Extracted records
(* ===== verification/Prelude.v ===== *)
(** * Verification of SOS

    SOS is an operating system personality on the seL4 microkernel: one server
    that gives processes virtual memory with swapping, files over NFS, a console,
    timers and process management.  Around it are the libraries it is linked with
    (libnfs, libsel4cspace, libserial, the allocator and the sorting of the C library),
    the library of the processes (libsos) and the shell (sosh).  This development
    models them as executable functions and proves what makes them correct.  Paths
    below are relative to src/; the target is the 32-bit ARM board of the build, with
    assertions on.

    ** How the program works, and how it is modelled

    SOS is an event loop.  [step] (Machine.v) is one round of it: a system call, a
    page fault, a timer or network interrupt, or the reply to an NFS request.  Code
    that has to wait stores a continuation and returns to the loop; the model keeps
    this, with a function pointer as a constructor of a callback type and a
    continuation as an object of the heap.  Effects are explicit:

    - [outcome] (this file) is a result or the fault that stops the C code: a failed
      assertion, a null or dangling pointer, an index out of bounds, an operation that
      C leaves undefined, or a loop that the model cut off;
    - the monad [M] (Sos.v) carries the state of SOS, [N] (Rpc.v) that of libnfs,
      [CS] (Cspace.v) that of the cspaces, [MM] (Malloc.v) that of the allocator,
      [U] (Libsos.v) a process that calls SOS;
    - answers from outside (seL4, malloc, lwIP, the NFS server, the devices) come
      from an environment in the state.  A theorem holds for all answers, except
      where its hypotheses name some (an open connection, a malloc that succeeds).

    Integers are [Z] with the wrap-around of their width written out; memory is a
    map from addresses to bytes; arrays are lists with the bounds checked.  An access
    to memory that the accessing code has no business with is a fault: of the frames,
    only the pages behind the frame table can be accessed as bytes, so that a write
    which would hit the table stops the model.

    ** Files

    Untyped memory (apps/sos/src/ut_manager): Bitfield (bitfield.c), UtAllocator
    (ut_allocator.c), UtTable (ut.c).

    The C library (libs/libmuslc/src): Qsort (stdlib/qsort.c, called by UtTable), with
    the Leonardo numbers in Leonardo and its theorem in QsortInv; Malloc
    (malloc/malloc.c and calloc.c, with the system calls they make), on the area of
    Morecore (apps/sos/src/sys/sys_morecore.c).  The theorem on malloc is proved in
    separation logic, with a rule for every function: MallocHeap has the arithmetic of
    chunks and bins, MallocLogic the assertions for chunks, rings and the row of chunks,
    MallocFree the invariant with free, MallocInv and MallocSpec the other functions,
    and MallocProg leads back to runs of the model.

    Capabilities and start-up: Cspace and CspaceInv (libs/libsel4cspace), Startup
    ([_sos_init] up to the allocator, [_sos_ipc_init] and the capabilities of [main]
    in apps/sos/src/main.c, the interrupts of dev/network.c), Network
    ([network_prime_arp]).

    The state of SOS and its proof rules: Sos, Hoare.

    libnfs (libs/libnfs/src): Pbuf (pbuf_helpers.c and the chains of lwIP's pbuf.c),
    Rpc (rpc.c), Nfs (nfs.c), Mount (time.c, portmapper.c, mountd.c and mounting in
    dev/network.c); their theorems are in RpcInv, NfsWire, NfsRecv, NfsQueue,
    RpcCall, and NfsSos connects libnfs to SOS.

    Virtual memory (apps/sos/src/vm): Mapping, SwapSlots, FrameTable, AddrSpace,
    PageTable, Swap, CopyInOut, Elf, Vm, each the C file of that name (SwapSlots and
    Swap are swap.c); theorems in FrameInv, FrameAlloc, SecondChance, RegionInv,
    SwapInv, SwapProto, PageWalk, CopyInv; World is an example state.

    Processes, devices, files, system calls: ProcTable and Process (proc/proc.c),
    Clock (dev/clock.c), Console (dev/console.c), NfsDev (dev/nfs_dev.c), Dma
    (dev/dma.c), Vfs (vfs/), FileTable (syscall/file.c), Syscalls (syscall/);
    theorems in ProcInv, ClockInv, ConsoleInv, FileInv.

    The whole of SOS: Machine (main.c), Invariants, KernelInv, Fuel.

    Outside SOS: Libsos and LibsosInv (libs/libsos and the path of brk through
    libs/libmuslc), Serial (libs/libserial), Sosh and SoshInv (apps/sosh).

    ** What the theorems show

    - Memory.  [ut_alloc] and [ut_free] implement a set of disjoint aligned blocks,
      except that an allocation reads before its bitmap when an earlier one has
      failed and a block was freed since, which the theorem says exactly;
      start-up splits the untyped memory between DMA and the allocator, and every
      address of both is backed by an untyped object; a cspace never hands out a
      slot twice, and its count of free slots is exact.
    - The C library.  A program that calls malloc, calloc, realloc and free in any order
      and with any sizes gets blocks that are large enough, share no word and keep what
      is written to them, up to an operation that needs munmap or mremap or wraps the
      mmap of SOS ([malloc_correct]); qsort returns, permutes and sorts, up to the size
      from which it is undefined ([qsort_correct]).
    - Frames and pages.  In every state the event loop reaches, the free frames are
      exactly the chained ones.  The victim is that of the clock algorithm and is
      found when there is one.  Mapping and swapping change one page table entry;
      a page goes to and comes from the swap file whole, however the server splits
      the transfers; [copyin] and [copyout] move exactly the bytes of the range, or
      tell that there is no memory.
    - Time, processes, files.  The queue of timeouts is ordered in every state that
      is reached; due timeouts run once, in order, and those of libnfs are registered
      again; process ids are unused ones; regions are disjoint; the vnode that a name
      finds counts its openings.
    - libnfs.  Requests are read by a server that follows the RFCs as the calls they
      were made for; a reply reaches the request it answers, once; a request that
      waits is sent again or stays due; packets are read and written the same however
      they are cut into segments; the loops end.
      [libnfs_refines] shows that libnfs is an implementation of the interface that
      the model of SOS assumes.
    - Processes and the shell.  Every stub of libsos makes SOS run its system call
      with the arguments of the stub, and a whole [sos_write] is followed to the
      serial port; the shell's editor and its words are those of a reference.
    - Faults that the code has are theorems too, where a statement shows them: the
      break above one mebibyte, the write that was not sent, the boot slots that
      fill whole nodes, the mmap that wraps, the keys lost after a backspace, the
      line of more than 32 words, the block with its own mapping that cannot be freed,
      the search that starts before its bitmap, the vnode of another opening that the
      last closing removes, the sort of more than 11405773 elements.

    ** Bounds and fuel

    Loops of C that are not structural take a number of rounds that is computed from
    the data (the length of a buffer, the size of a table).  [libnfs_terminates] shows
    that this is enough for every loop of libnfs, whatever the network does;
    [rpc_wait] has 302 rounds because it counts 3000 ms down in steps of 10.  The
    theorems on the binary search, the victim loop, the expired timeouts, the serial
    port and the shell state a returned result, so the rounds are enough there too,
    and [boot_free_ends] says it for the bootstrap.  The theorems on
    [cspace_create], [cspace_destroy] and the bootstrap are about calls that return,
    because their assertions depend on what seL4 answers; their witnesses run them.
    qsort has a round for each element and for each entry of its array of trees; the
    loops of free and malloc have two rounds, since a chunk never has two free
    neighbours on one side and the bins are searched again only after setting up the
    heap; [qsort_correct] and [malloc_correct] state returned results.
    The loops of [map_device] and of dma.c have their bound next to them, and no
    theorem states that they end.  [run n] bounds the depth of calls through function
    pointers in a round; Fuel.v shows that a larger bound changes nothing
    once a round ends, and the theorems on copying give bounds that are enough.

    ** Assumptions

    Cspaces get malloc, untyped memory and seL4 through the class [cspace_world];
    [malloc_sized] says that a block has the size that was asked for.  The model of the
    allocator takes the addresses of its two static arrays, which do not overlap, and
    SOS as a program of one thread, so that the locks do nothing; [malloc_correct]
    takes the arrays in the lower half of the addresses.  [check_timeout_correct] is
    about a clock that does not overflow in the next 100 ms.  Theorems on libnfs that
    speak of [nfs_ready] assume that malloc succeeds; [nfs_request_readable] does not.
    Witnesses instantiate all of them.

    ** Not modelled

    seL4 itself, lwIP beyond packet chains, the Ethernet driver and the C library
    beyond malloc, qsort and the path of brk are code that SOS calls: their answers are
    the environment.  In the model of the event loop an allocation gets an object or
    fails, as the environment says; it is not connected to the words of Malloc.v.  Of
    network.c the set-up of lwIP and the card is left out, for its effects are inside
    those libraries.  The bodies of the shell's commands, the
    test programs and printing only call what is modelled or write text.  The
    generated tables of Linux system calls that fail are left out, and so is
    [_rand_swap_victim], which nothing calls.  In [main_caps] the capabilities of
    mapped frames and devices are left out; Mapping.v has them. *)

From stdpp Require Export base numbers list gmap strings.
From Stdlib Require Export ZArith Lia.

#[export] Set Default Goal Selector "!".

Declare Scope sos_scope.
Delimit Scope sos_scope with sos.
Global Open Scope Z_scope.

(** * Faults and the outcome monad *)

(** What stops a C function before it returns: a failed [assert], a NULL
    dereference, an access through a pointer to freed memory, an array access
    outside its bounds, a loop that the model cut off, or an operation that C leaves
    undefined. *)
Inductive fault : Type :=
  | AssertFail
  | NullDeref
  | Dangling
  | OutOfBounds
  | OutOfFuel
  | Undefined.

Inductive outcome (A : Type) : Type :=
  | Ret (a : A)
  | Fault (f : fault).
Arguments Ret {A} a.
Arguments Fault {A} f.

#[export] Instance fault_eq_dec : EqDecision fault.
Proof. solve_decision. Defined.

#[export] Instance outcome_eq_dec {A : Type} `{EqDecision A} : EqDecision (outcome A).
Proof. solve_decision. Defined.

#[export] Instance outcome_ret : MRet outcome := λ A a, Ret a.

#[export] Instance outcome_bind : MBind outcome := λ A B k m,
  match m with
  | Ret a => k a
  | Fault f => Fault f
  end.

(** [assert(c)] of the C sources. *)
Definition c_assert (c : bool) : outcome unit :=
  if c then Ret tt else Fault AssertFail.

(** Dereference of a pointer that may be NULL. *)
Definition deref {A : Type} (o : option A) : outcome A :=
  match o with
  | Some a => Ret a
  | None => Fault NullDeref
  end.

(** * Arrays indexed by C integers *)

Definition Zlength {A : Type} (l : list A) : Z := Z.of_nat (length l).

(** [a[i]] as a value. *)
Definition rd {A : Type} (l : list A) (i : Z) : outcome A :=
  if decide (0 ≤ i) then
    match l !! Z.to_nat i with
    | Some a => Ret a
    | None => Fault OutOfBounds
    end
  else Fault OutOfBounds.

→ HOW TO COMPLETE THIS TASK:
A line counts if it holds the word "wraps". How many lines of the entries count? Give the number only.

→ RESPONSE AREA:
2